= Mong La District, Eastern Shan State Special Region 4 =

Mong La District (မိုင်းလားခရိုင်, ဢိူင်ႇမိူင်းလႃး, ᩋᩮᩨ᩠᩵ᨦᨾᩮᩨ᩠ᨦᩃᩣ, Meqlaq mircoer, 勐拉县), formerly known as the Mong La Region (မိုင်းလားဒေသ, ဢိူင်ႇမိူင်းမိူင်းလႃး, ᩋᩮᩨ᩠᩵ᨦᨾᩮᩨ᩠ᨦᨾᩮᩨ᩠ᨦᩃᩣ, 勐拉地区), is a district in Eastern Shan State Special Region 4. It is located at the tri-border area of China and Myanmar.
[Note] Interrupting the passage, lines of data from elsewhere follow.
(* ===== verification/BrainHostFacts.v ===== *)
(** * What the run of a buffered brain promises

    However the bridge, the tools and the stores answer, and whenever the wake is aborted:
    requests for a tool are answered at most once, in the order in which they came; a tool
    runs at most once for a request; the debug record of a call says what its answer says; the
    run is cancelled at most once.  When the run returns, every request is answered, all turn
    dispositions agree, and after one nothing is planned, every item is counted and every
    event is handed on, in order.  When it throws, something was rejected, reported as failed
    or contradictory. *)

From stdpp Require Import sets list gmap strings.
From S2P Require Import Prelude JsString Json JsonParse CodexText CodexEvents DebugStore ToolCallDebug AsyncCalls ToolExecution BrainHost.

(** ** The world *)

(** What the services have seen: the requests and items that were drained, the calls for which
    a tool ran, the answers, each with what its debug record said when it was given, the events
    that were accepted, how each debug record was ended last, how often actions were
    planned, and whether a call was rejected or a drain reported an error.  The native run
    has at most [left] drains that neither end it nor report an error. *)
Record ledger := {
  left : nat; drained : list BrainHostToolRequest; stream : list BrainWakeStreamItem; executed : list string;
  submitted : list (HostResult * option bool); sent : list BrainEventEnvelope; records : gmap string bool; planned : nat; trouble : bool
}.

(** The signal, the flag [cancelRequested], and how often the native run was cancelled. *)
Record cancellation := { aborted : bool; cancelRequested : bool; cancels : nat }.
Mong La District administers 7 duingnais:

- Mong La Duingnai ( မိုင်းလားဒိုင်နယ် 勐拉乡)
- Hta Pang Tain Duingnai ( ထပန်းတိုင်ဒိုင်နယ် 塔邦岱乡)
- Pang Kaw Duingnai ( ပန်ကော်ဒိုင်နယ် 邦果乡)
- Pong Hsan Duingnai ( ပုန်ဆန်ဒိုင်နယ် 蚌煽乡)
- Mong Ma Duingnai ( မိုင်းမဒိုင်နယ် 勐马乡)
- Wan Tan Duingnai ( ဝမ်တန်ဒိုင်နယ် 万丹乡)
- Wan Har Duingnai ( ဝမ်ဟာဒိုင်နယ် 万哈乡)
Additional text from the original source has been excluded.